How
To Stop Headaches
Mind Settling
The
Mind Settling Procedure:
1.
Sit comfortably in silence with your eyes closed for 30 seconds.
2.
Perform a brief body massage. (Some meditation traditions recommend
that the massage be executed slightly differently for men and
women, and I would like to describe these recommendations here.
To be frank with you I am not clear as to why these gender-related
differences exist, or if the need for the differences is real.)
3.
The massage begins by gently pressing the hands against the
face, then upward on the top of the head, back down the neck,
and towards the heart. (By the way, all massage elements move
towards, and finish at the heart.)
4.
Then, men continue by gently using the left hand to press and
massage, first the right hand, and then up the arm, and back
down towards the heart. Again, this is all done with the left
hand.
5.
Women do the same, but they begin by massaging the left hand
and arm (back toward the heart) with the right hand. Then both
men and women switch arms and massage the other hand and arm,
again, back toward the heart. Then men continue by massaging
the right foot and leg, upward toward the heart. This is done
by pressing with both hands gently.
6.
Then, massage the left foot and leg, again, upward toward the
heart. Women do the same, but they begin with the left foot
and leg, upward toward the heart, before repeating the process
for the right foot and leg. This is best done with the eyes
closed.
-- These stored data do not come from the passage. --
Lemma step_voting_only (s s' : System) (a : Action) (o : list Obs) :
  voting_only a = true → step s a = Ok s' o →
  hGeneral s' = hGeneral s ∧ probes s' = probes s ∧ client s' = client s ∨
  hGeneral s' = hGeneral s ∧ probes s' = probes s ∧ hVoting s' = Exited.
Proof.
  destruct a as [[]|n|[]| |[]|d| |i err|i|i]; try done; intros _; simpl.
  - unfold onWinningTickets, iterVoting. destruct (hVoting s); [|done].
    destruct (handlerVoting _ _ _); try done.
    + intros [= <- <-]. by left.
    + destruct (handlerVotingExit _); [|done]. intros [= <- <-]. by right.
  - destruct (hVoting s) as [v|] eqn:Hv; [|done]. unfold iterVoting. rewrite Hv.
    destruct (handlerVoting _ _ _); try done.
    + intros [= <- <-]. by left.
    + destruct (handlerVotingExit _); [|done]. intros [= <- <-]. by right.
  - destruct (0 <=? d); [|done]. intros [= <- <-]. by left.
Qed.

Lemma run_voting_only (acts : list Action) (s0 s : System) (tr : list Obs) :
  forallb voting_only acts = true → run s0 acts = Ok s tr →
  hGeneral s = hGeneral s0 ∧ probes s = probes s0.
Proof.
  revert s0 tr. induction acts as [|a acts IH]; intros s0 tr Hall; simpl.
  - by intros [= <- <-].
  - simpl in Hall. apply andb_prop in Hall as [Ha Hall].
    destruct (step s0 a) as [s1 o| |] eqn:Hstep; [|done|done].
    destruct (run s1 acts) as [s2 o'| |] eqn:Hrun; [|done|done].
    intros [= <- <-]. destruct (IH s1 o' Hall Hrun) as [-> ->].
    by destruct (step_voting_only s0 s1 a o Ha Hstep) as [(? & ? & _)|(? & ? & _)].
Qed.

(** X11.  Winning tickets are not activity.  The idle timer belongs to
    [handler] alone: in an execution in which only winning-ticket
    notifications arrive, the voting consumer reads and time passes, the
    locals of [handler] stay exactly as they were at the start, timer
    included, and no probe is in flight; so as soon as 60 s have passed the
    ping case can fire and a probe is issued, however many voting events
    were delivered in between. *)
Theorem winning_tickets_do_not_reset_the_timer (c : RPCClient) (now : Z)
    (acts : list Action) (s : System) (tr : list Obs) :
  forallb voting_only acts = true →
  run (session c now) acts = Ok s tr →
  hGeneral s = Running (locals0 now) ∧
  probes s = [] ∧
  (now + Minute ≤ clock s →
     ∃ s', step s PingFire = Ok s' [] ∧
           probes s' = [Waiting (Armed (clock s + Minute))]).
Proof.
  intros Hall Hrun.
  destruct (run_voting_only acts (session c now) s tr Hall Hrun) as [Hg Hp].
  simpl in Hg, Hp.
  split; [done|]. split; [done|]. intros Hlate.
  simpl. unfold iterGeneral. rewrite Hg. simpl.
  replace (now + Minute <=? clock s) with true by (symmetry; apply Z.leb_le; lia).
  eexists. split; [done|]. simpl. by rewrite Hp.
Qed.

(** X12.  [Start] does not look at the terminal signal.  On a client that
    was stopped before it was ever started, [Stop] has closed both output
    channels; [Start] answers as on a client that was not stopped, and if the
    server lets it succeed it launches the two loops with the terminal
    signal already closed.  The quit case is then ready in both, and the
    loop that takes it closes its output channel a second time, which
    panics. *)
Theorem Start_after_Stop_panics (srv : Server) (c c2 : RPCClient)
    (gs : list Goroutine) (now : Z) :
  started c = false → quit c = Open →
  dequeueNotification c = Open → dequeueVotingNotification c = Open →
  (∃ c1, Stop c = Some c1 ∧ Start srv c1 = (None, c2, gs)) →
  (Start srv c).1.1 = None ∧
  quit c2 = Closed ∧
  gs = [go_handler; go_handlerVoting] ∧
  step (session c2 now) (LoopQuit General) = Crash ∧
  step (session c2 now) (LoopQuit Voting) = Crash.
Proof.
  intros Hs Hq Hd Hv (c1 & Hstop & Hstart).
  assert (c1 = mkRPCClient (Client c ++ [CallShutdown]) (chainParams_Net c)
                 Closed Closed Closed (wg c) false) as ->.
  { revert Hstop. unfold Stop. destruct c as [l net d v q w b]; simpl in *. subst.
    simpl. by intros [= <-]. }
  revert Hstart. unfold Start, deferred. simpl.
  destruct (Connect srv); [done|].
  destruct (GetCurrentNet srv) as [net|e]; [|done]. simpl.
  destruct (negb (net =? chainParams_Net c)%N); [done|].
  destruct (negb (semverCompatible _ _)); [done|].
  intros [= <- <-]. by repeat split.
Qed.

End Chain.

Arguments Reply {RPCErr A} a.
Arguments Fail {RPCErr A} e.

(** ** Worked executions

    The types left open above are instantiated: a hash is a number, a
    transaction is its own bytes and does not decode when empty, and the
    errors of the transport are strings. *)

Definition decode (b : list Byte.byte) : option (list Byte.byte) :=
  match b with
  | [] => None
  | _ :: _ => Some b
  end.

Definition versions_of (v : VersionResult) : gmap string VersionResult :=
  {[ "fnodjsonrpcapi"%string := v ]}.

(** Servers on network 1 advertising 5.2.3 and 4.9.0, a server on network 2,
    and a server whose [Version] request fails. *)
Definition server_5_2_3 : @Server string :=
  mkServer None (Reply 1%N) (Reply (versions_of (mkVersionResult 5 2 3))).
Definition server_4_9_0 : @Server string :=
  mkServer None (Reply 1%N) (Reply (versions_of (mkVersionResult 4 9 0))).
Definition server_net2 : @Server string :=
  mkServer None (Reply 2%N) (Reply (versions_of (mkVersionResult 5 2 3))).
Definition server_no_version : @Server string :=
  mkServer None (Reply 1%N) (Fail "version: timeout"%string).

(** A wallet on network 1: its client as constructed, and after a successful
    [Start]. *)
Definition client0 : RPCClient := NewRPCClientConfig 1.
Definition client1 : RPCClient :=
  Eval vm_compute in (Start server_5_2_3 client0).1.2.

Definition ev_disconnected : @Notification N := OnBlockDisconnected [Byte.x01].
Definition ev_winning : @Notification N := OnWinningTickets (Some 5%N) 10 [Some 6%N].
Definition ev_sdiff : @Notification N := OnStakeDifficulty (Some 5%N) 10 3.

(** Three notifications arrive, one of them for the voting stream, and the
    consumer of the general stream receives once. *)
Definition sched1 : list (@Action N string) :=
  [Notify ev_disconnected; Notify ev_winning; Notify ev_sdiff; Consume General].

Definition outcome (r : @Result N (list Byte.byte)) (s0 : System) : System * list Obs :=
  match r with
  | Ok s tr => (s, tr)
  | _ => (s0, [])
  end.

Definition state1 : System :=
  Eval vm_compute in (outcome (run decode (session client1 0) sched1) (session client1 0)).1.
Definition trace1 : list Obs :=
  Eval vm_compute in (outcome (run decode (session client1 0) sched1) (session client1 0)).2.

(** An event is buffered, then [Stop] is called. *)
Definition sched2 : list (@Action N string) := [Notify ev_disconnected; CallStop].
Definition state2 : System :=
  Eval vm_compute in (outcome (run decode (session client1 0) sched2) (session client1 0)).1.
Definition trace2 : list Obs :=
  Eval vm_compute in (outcome (run decode (session client1 0) sched2) (session client1 0)).2.

(** An event is buffered; then [Stop] is called and the general loop takes its
    quit case. *)
Definition sched4 : list (@Action N string) := [Notify ev_disconnected].
Definition state4 : System :=
  Eval vm_compute in (outcome (run decode (session client1 0) sched4) (session client1 0)).1.
Definition trace4 : list Obs :=
  Eval vm_compute in (outcome (run decode (session client1 0) sched4) (session client1 0)).2.
Definition sched5 : list (@Action N string) := [LoopQuit General].
Definition state5 : System :=
  Eval vm_compute in (outcome (run decode state4 (CallStop :: sched5)) state4).1.
Definition trace5 : list Obs :=
  Eval vm_compute in (outcome (run decode state4 (CallStop :: sched5)) state4).2.

(** A winning-tickets event is accepted, [Stop] is called, and the voting loop
    takes its quit case. *)
Definition sched6 : list (@Action N string) :=
  [Notify ev_winning; CallStop; LoopQuit Voting].
Definition state6 : System :=
  Eval vm_compute in (outcome (run decode (session client1 0) sched6) (session client1 0)).1.
Definition trace6 : list Obs :=
  Eval vm_compute in (outcome (run decode (session client1 0) sched6) (session client1 0)).2.

(** Sixty-one seconds pass without an event, the probe is issued, and its
    answer is awaited. *)
Definition sched3 : list (@Action N string) := [Elapse (61 * Second); PingFire].
Definition state3 : System :=
  Eval vm_compute in (outcome (run decode (session client1 0) sched3) (session client1 0)).1.
Definition trace3 : list Obs :=
  Eval vm_compute in (outcome (run decode (session client1 0) sched3) (session client1 0)).2.

(** The model at work. *)

Example start_then_stop :
  Start server_5_2_3 client0 = (None, client1, [go_handler; go_handlerVoting]) ∧
  Stop client1 = Some (set_quit Closed (call CallShutdown client1)).
Proof. split; vm_compute; reflexivity. Qed.

Example general_stream_in_order :
  trace1 = [Accepted General (blockDisconnected [Byte.x01]);
            Accepted Voting (winningTickets (Some 5%N) 10 [Some 6%N]);
            Accepted General (stakeDifficulty (Some 5%N) 10 3);
            Delivered General (Some (blockDisconnected [Byte.x01]))].
Proof. reflexivity. Qed.

Example undecodable_transaction_is_dropped :
  run (Hash := N) (RPCErr := string) decode (session client1 0)
    [Notify (OnRelevantTxAccepted []); Notify (OnRelevantTxAccepted [Byte.x02])]
  = Ok (mkSystem client1
          (Running (mkLocals
             (mkQueue [relevantTxAccepted [Byte.x02]] true true
                (Some (relevantTxAccepted [Byte.x02])))
             (Armed Minute)))
          (Running queue0) [] 0)
       [Accepted General (relevantTxAccepted [Byte.x02])].
Proof. vm_compute; reflexivity. Qed.

Example idle_session_shuts_itself_down :
  ∃ s, run (Hash := N) (RPCErr := string) decode (session client1 0)
         [Elapse Minute; PingFire; Elapse Minute; ProbeTimeout 0;
          LoopQuit General; LoopQuit Voting] = Ok s [] ∧
       client s = mkRPCClient
                    [CallConnect; CallGetCurrentNet; CallVersion; CallSession; CallShutdown]
                    1 Closed Closed Closed 0 true ∧
       hGeneral s = Exited ∧ hVoting s = Exited.
Proof. eexists. split; [vm_compute; reflexivity|]. by split. Qed.

Example buffered_event_lost_when_general_loop_quits :
  buffered General state4 = [blockDisconnected [Byte.x01]] ∧
  run (RPCErr := string) decode state4 (CallStop :: sched5) = Ok state5 trace5 ∧
  trace5 = [] ∧
  hGeneral state5 = Exited ∧
  dequeueNotification (client state5) = Closed.
Proof. repeat split; vm_compute; reflexivity. Qed.

Example accepted_event_lost_when_voting_loop_quits :
  run (RPCErr := string) decode (session client1 0) sched6 = Ok state6 trace6 ∧
  trace6 = [Accepted Voting (winningTickets (Some 5%N) 10 [Some 6%N])] ∧
  hVoting state6 = Exited ∧
  dequeueVotingNotification (client state6) = Closed.
Proof. repeat split; vm_compute; reflexivity. Qed.

Lemma fifo_delivery_witness :
  ∃ pending,
    delivered General trace1 ++ (Some <$> pending) = Some <$> accepted General trace1 ∧
    pending = [stakeDifficulty (Some 5%N) 10 3].
Proof.
  destruct (fifo_delivery decode client1 0 sched1 state1 trace1 General)
    as (pending & Hp & Hr).
  - repeat split; simpl; lia.
  - vm_compute; reflexivity.
  - exists pending. split; [exact Hp|].
    destruct (Hr _ eq_refl) as [Hpending _]. exact Hpending.
Defined.

(** C1, as stated, fails: a winning-tickets event is accepted by the voting
    loop, [Stop] is called and the loop takes its quit case; whatever happens
    next, the consumer never receives the event. *)
Lemma every_accepted_event_is_delivered_counterexample :
  ¬ @every_accepted_event_is_delivered N (list Byte.byte) decode string.
Proof.
  intros Hclaim.
  destruct (Hclaim client1 0 sched6 state6 trace6 Voting)
    as (acts' & s' & tr' & Hrun & Hdel).
  - repeat split; simpl; lia.
  - vm_compute; reflexivity.
  - assert (invariant state6) as Hinv.
    { pose proof (run_sound decode sched6 (session client1 0)) as Hs.
      change (run decode (session client1 0) sched6) with (Ok state6 trace6) in Hs.
      apply Hs. apply session_invariant. repeat split; simpl; lia. }
    pose proof (run_sound decode acts' state6 Hinv) as Hs. rewrite Hrun in Hs.
    destruct Hs as (_ & He). destruct (He Voting) as (_ & _ & Hx & _).
    destruct (Hx eq_refl) as (_ & Ha & Hd).
    rewrite accepted_app, delivered_app, Ha, Hd in Hdel. discriminate Hdel.
Qed.

(** C2, as stated, fails: with one event buffered when [Stop] is called, the
    general loop takes its quit case and closes its output channel, and the
    event has not been delivered. *)
Lemma drains_before_closing_counterexample :
  ¬ @drains_before_closing N (list Byte.byte) decode string.
Proof.
  intros Hclaim.
  destruct (Hclaim client1 0 sched4 sched5 state4 state5 trace4 trace5 General)
    as [rest Hrest].
  - repeat split; simpl; lia.
  - vm_compute; reflexivity.
  - vm_compute; reflexivity.
  - reflexivity.
  - discriminate Hrest.
Qed.

Lemma quit_closes_without_draining_witness :
  buffered General state2 = [blockDisconnected [Byte.x01]] ∧
  ∃ s', step (RPCErr := string) decode state2 (LoopQuit General) = Ok s' [] ∧
        loop General s' = Exited ∧
        dequeueNotification (client s') = Closed.
Proof.
  split; [reflexivity|].
  destruct (quit_closes_without_draining decode client1 0 sched2 state2 trace2 General
              (mkQueue [blockDisconnected [Byte.x01]] true true
                 (Some (blockDisconnected [Byte.x01]))))
    as (_ & _ & Hquit & _).
  - repeat split; simpl; lia.
  - vm_compute; reflexivity.
  - reflexivity.
  - destruct (Hquit eq_refl) as (s' & Hstep & Hx & Ho & _).
    exists s'. split; [exact Hstep|]. split; [exact Hx|exact Ho].
Defined.
(** Everything one attempt can do, case by case. *)
Lemma run_cas_attempt (bucket key : string) (gen : Async string)
    (cond : GetObjectCommandOutput -> Async bool) (timeout : Z) (w : W) :
  run (S3Lock.cas_attempt bucket key gen cond timeout) w =
  match get_object (cas_get bucket key) w with
  | (Rejected e, w1) =>
      (Rejected e, w1, [cas_log bucket key; EvGet (cas_get bucket key) (Rejected e)])
  | (Fulfilled o, w1) =>
      let seen := [cas_log bucket key; EvGet (cas_get bucket key) (Fulfilled o)] in
      match run (cond o) w1 with
      | (Rejected e, w2, tc) => (Rejected e, w2, seen ++ tc)
      | (Fulfilled false, w2, tc) => (Fulfilled None, w2, seen ++ tc ++ [EvTimeout timeout])
      | (Fulfilled true, w2, tc) =>
          match run gen w2 with
          | (Rejected e, w3, tg) =>
              if is_PreconditionFailed e
              then (Fulfilled None, w3, seen ++ tc ++ tg ++ [EvTimeout timeout])
              else (Rejected e, w3, seen ++ tc ++ tg)
          | (Fulfilled body, w3, tg) =>
              let put := cas_put bucket key (ETag o) body in
              match put_object put w3 with
              | (Fulfilled resp, w4) =>
                  (Fulfilled (Some (S3Lock.locked bucket key (put_ETag resp))), w4,
                   seen ++ tc ++ tg ++
                     [EvPut put (Fulfilled resp); EvLog "Compare and swap Lock acquired"])
              | (Rejected e, w4) =>
                  if is_PreconditionFailed e
                  then (Fulfilled None, w4,
                        seen ++ tc ++ tg ++ [EvPut put (Rejected e); EvTimeout timeout])
                  else (Rejected e, w4, seen ++ tc ++ tg ++ [EvPut put (Rejected e)])
              end
          end
      end
  end.
Proof.
  unfold S3Lock.cas_attempt, mbind, Async_mbind, mret, Async_mret, cas_get, cas_log.
  simpl.
  destruct (get_object _ w) as [[o|e] w1]; simpl; [|reflexivity].
  rewrite run_bind.
  destruct (run (cond o) w1) as [[[[|]|e] w2] tc]; simpl; [| |reflexivity].
  - rewrite run_try_catch, run_bind.
    destruct (run gen w2) as [[[body|e] w3] tg]; simpl.
    + unfold cas_put.
      destruct (put_object _ w3) as [[resp|e] w4]; simpl.
      * reflexivity.
      * destruct (is_PreconditionFailed e); simpl; rewrite <- ?app_assoc; reflexivity.
    + destruct (is_PreconditionFailed e); simpl; rewrite ?app_nil_r; reflexivity.
  - reflexivity.
Qed.

Lemma run_cas_loop_exhausted (bucket key : string) (gen : Async string)
    (cond : GetObjectCommandOutput -> Async bool) (timeout attempt : Z) (w : W) :
  attempt <= 0 ->
  run (S3Lock.cas_loop bucket key gen cond timeout attempt) w
  = (Rejected LockNotAcquiredError, w, []).
Proof. intros Hle. rewrite cas_loop_exhausted by exact Hle. reflexivity. Qed.

Lemma run_cas_loop_iterate (bucket key : string) (gen : Async string)
    (cond : GetObjectCommandOutput -> Async bool) (timeout attempt : Z) (w : W) :
  attempt > 0 ->
  run (S3Lock.cas_loop bucket key gen cond timeout attempt) w =
  match run (S3Lock.cas_attempt bucket key gen cond timeout) w with
  | (Fulfilled (Some lock), w1, tr1) => (Fulfilled lock, w1, tr1)
  | (Fulfilled None, w1, tr1) =>
      let '(r, w2, tr2) :=
        run (S3Lock.cas_loop bucket key gen cond timeout (attempt - 1)) w1 in
      (r, w2, tr1 ++ tr2)
  | (Rejected e, w1, tr1) => (Rejected e, w1, tr1)
  end.
Proof.
  intros Hgt. rewrite cas_loop_iterate by exact Hgt.
  unfold mbind, Async_mbind. rewrite run_bind.
  destruct (run (S3Lock.cas_attempt _ _ _ _ _) w) as [[[[lock|]|e] w1] tr1]; simpl.
  - rewrite app_nil_r. reflexivity.
  - reflexivity.
  - reflexivity.
Qed.

Lemma acquireLock_cas `{JsonRuntime} (props : AcquireLock) :
  isCompareAndSwapLock props = true ->
  S3Lock.acquireLock props =
  S3Lock.cas_loop (bucket props) (key props) (generator_of props)
    (predicate_of props) (timeout_of props) (attempts_of props).
Proof. intros Hcas. unfold S3Lock.acquireLock. rewrite Hcas. reflexivity. Qed.

Lemma acquireLock_existence `{JsonRuntime} (props : AcquireLock) :
  isCompareAndSwapLock props = false ->
  S3Lock.acquireLock props =
  S3Lock.existence_lock (bucket props) (key props) (generator_of props).
Proof. intros Hcas. unfold S3Lock.acquireLock. rewrite Hcas. reflexivity. Qed.

(** An attempt starts by logging and reading, whatever comes next. *)
Lemma cas_attempt_starts (bucket key : string) (gen : Async string)
    (cond : GetObjectCommandOutput -> Async bool) (timeout : Z) (w w' : W)
    (r : Settled (option LockHandle)) (tr : list Event) :
  run (S3Lock.cas_attempt bucket key gen cond timeout) w = (r, w', tr) ->
  exists rest,
    tr = cas_log bucket key
           :: EvGet (cas_get bucket key) (fst (get_object (cas_get bucket key) w))
           :: rest.
Proof.
  rewrite run_cas_attempt.
  destruct (get_object _ w) as [[o|e] w1]; simpl.
  - destruct (run (cond o) w1) as [[[[|]|e] w2] tc]; simpl.
    + destruct (run gen w2) as [[[body|e] w3] tg]; simpl.
      * destruct (put_object _ w3) as [[resp|e] w4]; simpl.
        -- intros [= <- <- <-]. eauto.
        -- destruct (is_PreconditionFailed e); intros [= <- <- <-]; eauto.
      * destruct (is_PreconditionFailed e); intros [= <- <- <-]; eauto.
    + intros [= <- <- <-]. eauto.
    + intros [= <- <- <-]. eauto.
  - intros [= <- <- <-]. eauto.
Qed.

(** An attempt on which the predicate says no: a log line, the read, the
    wait, and [continue]. *)
Lemma run_cas_attempt_refused (bucket key : string) (gen : Async string)
    (cond : GetObjectCommandOutput -> Async bool) (timeout : Z)
    (w w1 : W) (o : GetObjectCommandOutput) :
  get_object (cas_get bucket key) w = (Fulfilled o, w1) ->
  cond o = Return false ->
  run (S3Lock.cas_attempt bucket key gen cond timeout) w =
  (Fulfilled None, w1,
   [cas_log bucket key; EvGet (cas_get bucket key) (Fulfilled o); EvTimeout timeout]).
Proof.
  intros Hget Hcond. rewrite run_cas_attempt, Hget, Hcond. reflexivity.
Qed.

Lemma cas_loop_all_refused (bucket key : string) (gen : Async string)
    (cond : GetObjectCommandOutput -> Async bool) (timeout : Z) (n : nat) :
  forall (attempt : Z) (w w' : W) (r : Settled LockHandle) (tr : list Event),
    Z.to_nat attempt = n ->
    run (S3Lock.cas_loop bucket key gen cond timeout attempt) w = (r, w', tr) ->
    Forall (refused cond) tr ->
    r = Rejected LockNotAcquiredError /\ length (reads tr) = n /\ writes tr = [].
Proof.
  induction n as [|n IH]; intros attempt w w' r tr Hn Hrun Hall.
  - rewrite run_cas_loop_exhausted in Hrun by lia.
    injection Hrun as <- <- <-. auto.
  - rewrite run_cas_loop_iterate in Hrun by lia.
    destruct (run (S3Lock.cas_attempt bucket key gen cond timeout) w)
      as [[ra w2] tr1] eqn:Hattempt.
    destruct (cas_attempt_starts _ _ _ _ _ _ _ _ _ Hattempt) as [rest ->].
    destruct (get_object (cas_get bucket key) w) as [resp w1] eqn:Hget.
    cbn [fst] in *.
    assert (Hhead : refused cond (EvGet (cas_get bucket key) resp)).
    { assert (Hsub : exists tr2, tr = cas_log bucket key
                       :: EvGet (cas_get bucket key) resp :: rest ++ tr2).
      { destruct ra as [[lock|]|e].
        - injection Hrun as <- <- <-. exists []. rewrite app_nil_r. reflexivity.
        - destruct (run (S3Lock.cas_loop _ _ _ _ _ _) w2) as [[r2 w3] tr2].
          injection Hrun as <- <- <-. exists tr2. reflexivity.
        - injection Hrun as <- <- <-. exists []. rewrite app_nil_r. reflexivity. }
      destruct Hsub as [tr2 ->].
      apply Forall_cons_1 in Hall as [_ Hall].
      apply Forall_cons_1 in Hall as [Hall _]. exact Hall. }
    destruct resp as [o|e]; simpl in Hhead; [|contradiction].
    rewrite (run_cas_attempt_refused _ _ _ _ _ _ _ _ Hget Hhead) in Hattempt.
    injection Hattempt as <- <- Hrest'.
    destruct (run (S3Lock.cas_loop bucket key gen cond timeout (attempt - 1)) w1)
      as [[r2 w3] tr2] eqn:Hrest.
    injection Hrun as <- <- <-. rewrite <- Hrest' in Hall. simpl in Hall.
    do 3 (apply Forall_cons_1 in Hall as [_ Hall]).
    destruct (IH (attempt - 1) w1 w3 r2 tr2) as (Hr & Hreads & Hwrites);
      [lia|exact Hrest|exact Hall|].
    rewrite <- Hrest'. simpl. unfold reads, writes in *. simpl. rewrite Hreads. auto.
Qed.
The total time for the massage is about a minute.
7.
While sitting comfortably with the back straight, perform a
breathing technique that is called "pranayama." Begin
with 10 seconds of fast pranayama. This is done using very short,
gentle breaths, closing one nostril at a time after each outward
and inward breath.
8.
Close the nostrils (one at a time) with the thumb and the middle
fingers (alternately) of one hand. Men use their right hand
to do this while women use their left. The mechanics of the
procedure are similar to slow pranayama (see below), except
that the breaths are very short and rapid (although still gentle).
9.
This is best done with the eyes closed. The procedure should
be effortless and easy, and if someone is experiencing any problems
like dizziness or hyperventilation, it is being performed incorrectly
and its practice should be discontinued until getting personal
instructions in this technique.
10.
While sitting comfortably with the back straight, perform 9
to 10 minutes of slow pranayama. This is done similarly as with
the fast pranayama, but using normal breaths (not short or long
ones), closing one nostril at a time after each outward and
inward breath. Be sure to complete both the outward and inward
breath before switching nostrils. On exhaling, let the breath
flow out naturally, not forcing it. The inhaling breath should
take about half the time as the exhaling breath.
11.
Hold your breath after inhaling for a brief moment (a second
or two) while alternatively closing the other nostril with the
other finger, and prepare to exhale. The entire procedure should
be effortless and gentle. If you feel you need more air, simply
take deeper breaths, but do not hyperventilate. You should be
breathing normally, just alternating nostrils after exhaling
and inhaling. This is best done with the eyes closed.
12.
Sit quietly and comfortably for 5 minutes with the eyes closed.